Doucement, elle se mit debout, et constata avec perplexité qu'elle avait mal à la tête. Mal dans le crane. Comme si un marteau résonnait dans ses tempes. Quelque chose qui ne lui était jamais arrivé. C'était loin d'être agréable, mais elle sourit en découvrant cette nouvelle sensation.

Après avoir ramassé ses habits qui avaient été jetés négligemment au sol, elle s'habilla en vitesse, puis sortit.

Se dirigeant vers le centre du campement, elle remarqua que tous les hommes qu'elle croisait semblaient surpris de la voir, bien que personne ne disait mot.

Elle s'approcha des chevaux, et soudain elle se figea.

Ametis était là, mais il était seul.

Azufel et Arod n'était plus attachés avec lui. Une sueur froide fit frissonner sa nuque.

Elle alla trouver Eomer, et la lueur qu'elle vit dans ses yeux quand il la vit parla à sa place.

-Alors c'est vrai ... se dit-elle, plus pour elle même.

-Ils sont partis cette nuit. Un seigneur elfe, est venu jusqu'ici pour parler au rodeur. Lorsqu'il est retourné chez lui, Aragorn est parti...

Naé resta sans voix, mais se reprit, pour ne pas montrer la colère qui montait en elle.

-Je pensais que vous seriez partie, vous aussi, lui sourit tristement Eomer. Mais merci. Votre présence redonnera un peu d'espoir à nos hommes.

-Ils en ont grandement besoin. Puis elle ajouta, Nous en avons tous, grandement besoin.

S'écartant un peu du campement qui était entrain de s'activer aux préparatifs de départ, elle s'approcha de la falaise. Elle admira la vue magnifique qu'était la sienne, sous les rayons d'un soleil naissant. Elle n'était même pas en colère. Elle était triste. Déçue de n'avoir pu leur dire au revoir. Déçue qu'ils n'aient pas estimé qu'elle mérite un au revoir. Une boule se forma dans le creux de son ventre, et elle sentit un nœud enfler dans sa gorge. Elle revoyait le visage de ses compagnons et le nœud grossissait. Jusqu'à tirer sur sa mâchoire, et sur ses lèvres. Elle ne put retenir une grimace d'inconfort. Le désespoir s'empara d'elle. Brutalement. Violemment, comme un amas de neige qu'on vous jette dans le cou. Elle eut envie de crier, mais aucun son ne sortit.
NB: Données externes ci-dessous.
(* ===== verification/QueryParse.v ===== *)
(** * The parse of a query into ranges

    Models the parser of [FieldRangeSet] of db/queryutil.cpp ([handleMatchField] and what it calls) and
    the constructors of [FieldRangeSet] and [FieldRangeSetPair].

    [_ns], the name of the collection, is left out. *)

From S2P Require Import Prelude StdContainers Bson BsonOrder BsonObj FieldElement FieldRange FieldRangeSet QueryOps Matcher QueryRange.
Import MatchType.
#[local] Open Scope Z_scope.

Module QueryParse.
Section parse.
Context `{FieldElement K} (inj : elem → K) (optimize : bool).
Implicit Types s : FieldRangeSet K.

(** [FieldRangeSet( ns, query, singleKey, optimize, boundElemMatch )] before [init] *)
Definition new (query : bobj) (singleKey boundElemMatch : bool) : FieldRangeSet K :=
  mkRangeSet [] [query] singleKey true boundElemMatch.

Definition set_exact (b : bool) s : FieldRangeSet K := mkRangeSet (_ranges s) (_queries s) (_singleKey s) b (_boundElemMatch s).
Definition adjustMatchField s : FieldRangeSet K := set_exact false s.

Definition intersectMatchField (fieldName : list Z) (matchElement : elem) (isNot : bool) s : result range_error (FieldRangeSet K) :=
  r <-? QueryRange.make inj optimize matchElement isNot ;;
  let selectedRange := Range.intersect (RangeSet.range s fieldName) r (_singleKey s) in
  let s := RangeSet.assign s fieldName selectedRange in
  Ok (if negb (_exactMatchRepresentation selectedRange) then set_exact false s else s).

(** [setElemMatchContext] on the direct children of an [$elemMatch] *)
Definition set_context (elemMatch : elem) s : FieldRangeSet K :=
  RangeSet.set_ranges
    (map (λ x : list Z * FieldRange K,
       if existsb (Z.eqb Fields.dot) x.1 then x
       else (x.1, mkRange (_intervals x.2) (_special x.2) (_exactMatchRepresentation x.2) (Some (inj elemMatch)))) (_ranges s)) s.

Section handle.
(** [handleMatchField] on the elements of embedded documents *)
Context (hmf : list Z → bval → FieldRangeSet K → result range_error (FieldRangeSet K)).

Definition init : bobj → FieldRangeSet K → result range_error (FieldRangeSet K) :=
  fix go (o : bobj) s :=
    match o with
    | [] => Ok s
    | (n, v) :: o' => s <-? hmf n v s ;; go o' s
    end.

Definition handleElemMatch (matchFieldName en : list Z) (ev : bval) (isNot : bool) s : result range_error (FieldRangeSet K) :=
  let s := adjustMatchField s in
  if negb (_boundElemMatch s) then Ok s
  else if isNot then Ok s
  else
    match ev with
    | BObject x | BArray x =>
        if negb (Query.getGtLtOp Equality (Query.first_name x) =? Equality) || bool_decide (Query.first_name x = bytes "$not") then
          r <-? hmf matchFieldName ev (new [(matchFieldName, ev)] true false) ;; Ok (RangeSet.intersection s r)
        else
          r <-? init x (new x (_singleKey s) true) ;;
          Ok (RangeSet.intersection s (RangeSet.prefixed (set_context (en, ev) r) matchFieldName))
    | _ => Err (RangeAssert 10065)
    end.

Definition handleOp (matchFieldName fn : list Z) (fv : bval) (isNot : bool) s : result range_error (FieldRangeSet K) :=
  let opType := Query.getGtLtOp Equality fn in
  if opType =? opALL then
    match fv with
    | BArray ((_, BObject ((en, ev) :: _)) :: _) =>
        if Query.getGtLtOp Equality en =? opELEM_MATCH then handleElemMatch matchFieldName en ev isNot s
        else intersectMatchField matchFieldName (fn, fv) isNot s
    | BArray _ => intersectMatchField matchFieldName (fn, fv) isNot s
    | _ => Err (RangeAssert 13050)
    end
  else if opType =? opELEM_MATCH then handleElemMatch matchFieldName fn fv isNot s
  else intersectMatchField matchFieldName (fn, fv) isNot s.

(** The loop over the operators in [$not] *)
Definition not_ops (matchFieldName : list Z) : bobj → FieldRangeSet K → result range_error (FieldRangeSet K) :=
  fix go (o : bobj) s :=
    match o with
    | [] => Ok s
    | (fn, fv) :: o' =>
        _ <-? range_assert 13034 (negb (Query.getGtLtOp Equality fn =? Equality)) ;;
        s <-? handleOp matchFieldName fn fv true s ;; go o' s
    end.

Definition handleNotOp (matchFieldName fn : list Z) (fv : bval) s : result range_error (FieldRangeSet K) :=
  match fv with
  | BObject o => not_ops matchFieldName o s
  | BRegEx _ _ => handleOp matchFieldName fn fv true s
  | _ => Err (RangeAssert 13041)
  end.

(** The loop over the operators of an object *)
Definition operators (matchFieldName : list Z) : bobj → FieldRangeSet K → result range_error (FieldRangeSet K) :=
  fix go (o : bobj) s :=
    match o with
    | [] => Ok s
    | (fn, fv) :: o' =>
        s <-? (if bool_decide (fn = bytes "$not") then handleNotOp matchFieldName fn fv s else handleOp matchFieldName fn fv false s) ;;
        go o' s
    end.

Definition handleConjunctionClauses : bobj → FieldRangeSet K → result range_error (FieldRangeSet K) :=
  fix go (o : bobj) s :=
    match o with
    | [] => Ok s
    | (_, v) :: o' =>
        match v with
        | BObject x => s <-? init x s ;; go o' s
        | _ => Err (RangeAssert 14817)
        end
    end.

Definition is_equality (v : bval) : bool :=
  (Query.getGtLtOp_obj v =? Equality) && negb (match v with BObject o => bool_decide (Query.first_name o = bytes "$not") | _ => false end).

End handle.

Fixpoint handleMatchField (n : list Z) (v : bval) s {struct v} : result range_error (FieldRangeSet K) :=
  let dollar := nth 0 n 0 =? Fields.dollar in
  if dollar && bool_decide (n = bytes "$and") then
    match v with
    | BArray ((_ :: _) as o) => handleConjunctionClauses handleMatchField o s
    | _ => Err (RangeAssert 14816)
    end
  else
    let s := if dollar then adjustMatchField s else s in
    if dollar && bool_decide (n = bytes "$or") then
      match v with
      | BArray ([_] as o) => handleConjunctionClauses handleMatchField o s
      | _ => Ok s
      end
    else if dollar && (bool_decide (n = bytes "$nor") || bool_decide (n = bytes "$where") || bool_decide (n = bytes "$atomic")) then Ok s
    else if is_equality v then intersectMatchField n (n, v) false s
    else
      match v with
      | BObject o =>
          s <-? (if Fields.hasField (bytes "$regex") o then intersectMatchField n (n, v) false s else Ok s) ;;
          operators handleMatchField n o s
      | _ => Err RangeUndefined
      end.

(** The constructors *)
Definition make (query : bobj) (singleKey : bool) : result range_error (FieldRangeSet K) :=
  init handleMatchField query (new query singleKey true).

Definition make_pair (query : bobj) : result range_error (FieldRangeSetPair K) :=
  s <-? make query true ;; p <-? make query false ;; Ok (mkPair s p).

End parse.
End QueryParse.
(* ===== verification/MatchValues.v ===== *)
(** * What a match says of a value

    For an element matcher of Matcher that accepts a document, what follows for the value of the field in
    the key of the document, operator by operator.  The document has one value in the field. *)

From S2P Require Import Prelude StdContainers Bson BsonOrder BsonObj DocOrder FieldElement FieldRange FieldRangeSet FieldRangeVector QueryOps Matcher KeyGenerator CoveredMatcher QueryRange QueryParse OperatorRange.
Import MatchType.
#[local] Open Scope Z_scope.

(** The value of a field in the key of a document *)
Definition key_value (f : list Z) (obj : bobj) : bval := default BNull (field_value f obj).

(** ** What a matching element says of the value *)

Section Element.
Context (PartialMatch : list Z → RE_Options → list Z → bool).
Context (obj : bobj) (n : list Z) (Gn : good_name n = true) (Sn : single n obj = true).
#[local] Abbreviation w := (key_value n obj).
#[local] Abbreviation basic em sub alls := (Match.basic_matches PartialMatch em sub alls [] obj).
Implicit Types em : ElementMatcher Matcher.

Lemma key_value_single : is_array w = false.
Proof. unfold key_value. unfold single in Sn. destruct (field_value n obj); [by apply negb_true_iff in Sn|done]. Qed.

(** An element matcher on the document is its comparison with the value in the key. *)
Lemma basic_key_eq em sub alls :
  (_toMatch em).1 = n → key_op (_compareOp em) = true → key_operand em = true → _isNot em = false →
  basic em sub alls = Match.valuesMatch PartialMatch em (Some ([], w)) (_compareOp em).
Proof.
  intros N Op Operand Pos. rewrite <- (basic_key PartialMatch em Op Operand Pos sub alls [(n, BInt 1)] obj); rewrite ?N;
    [|by unfold Fields.hasField; cbn; rewrite bool_decide_eq_true_2|done|done].
  unfold Match.basic_matches, Match.matchesDotted, Match.negativeCompareOp. rewrite N.
  assert ((_compareOp em =? opALL) = false ∧ (_compareOp em =? NE) = false ∧ (_compareOp em =? NIN) = false ∧ (_compareOp em =? opEXISTS) = false
    ∧ (_compareOp em =? opELEM_MATCH) = false) as (-> & -> & -> & E1 & E2).
  { unfold key_op in Op. cbn [existsb] in Op. rewrite !orb_true_iff, !Z.eqb_eq in Op. decompose [or] Op; try discriminate;
      match goal with E : _compareOp em = _ |- _ => rewrite E end; done. }
  cbn [orb]. unfold Match.dotted_fuel. rewrite Nat.add_comm. cbn [Nat.add Match.dotted Match.indexed].
  rewrite index_key_lookup by (unfold Fields.hasField; cbn; by rewrite bool_decide_eq_true_2). cbn [mbind option_bind]. fold (key_value n obj).
  pose proof key_value_single as A. unfold Match.match_element. rewrite E1, E2. cbn [negb].
  assert (Match.basic_ok em (-1) = false ∧ Match.basic_ok em 1 = true) as [F T] by (unfold Match.basic_ok; by rewrite Pos).
  destruct w; try discriminate A; cbn [negb orb andb]; destruct (Match.valuesMatch PartialMatch em _ (_compareOp em)) as [[]|];
    cbn [mbind option_bind]; by rewrite ?F, ?T.
Qed.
Elle se concentra sur sa respiration. Se ressaisissant à chaque seconde. Quand elle sentit soudain une larme solitaire rouler sur sa joue, avant qu'elle ne l'efface d'un revers de main. Doucement, elle plaça la main sur son cœur, puis la laissa aller dans le vide.

-Puissent les Valars veillez sur vous, murmura-t-elle, à l'intention des trois disparus.

Puis, elle se remit en marche, et alla aider les hommes à démonter le camp. Elle pouvait voir dans leurs regards la surprise, puis le soulagement quand il la voyait. En moins de temps qu'il n'en fallut pour le dire, chacun était prêt à partir, et les premiers chevaux étaient lancés au galop.


Ils en auraient pour plusieurs jours, lancés à vive allure, ainsi Naé se mit à l'arrière de la troupe, silencieuse et concentrée.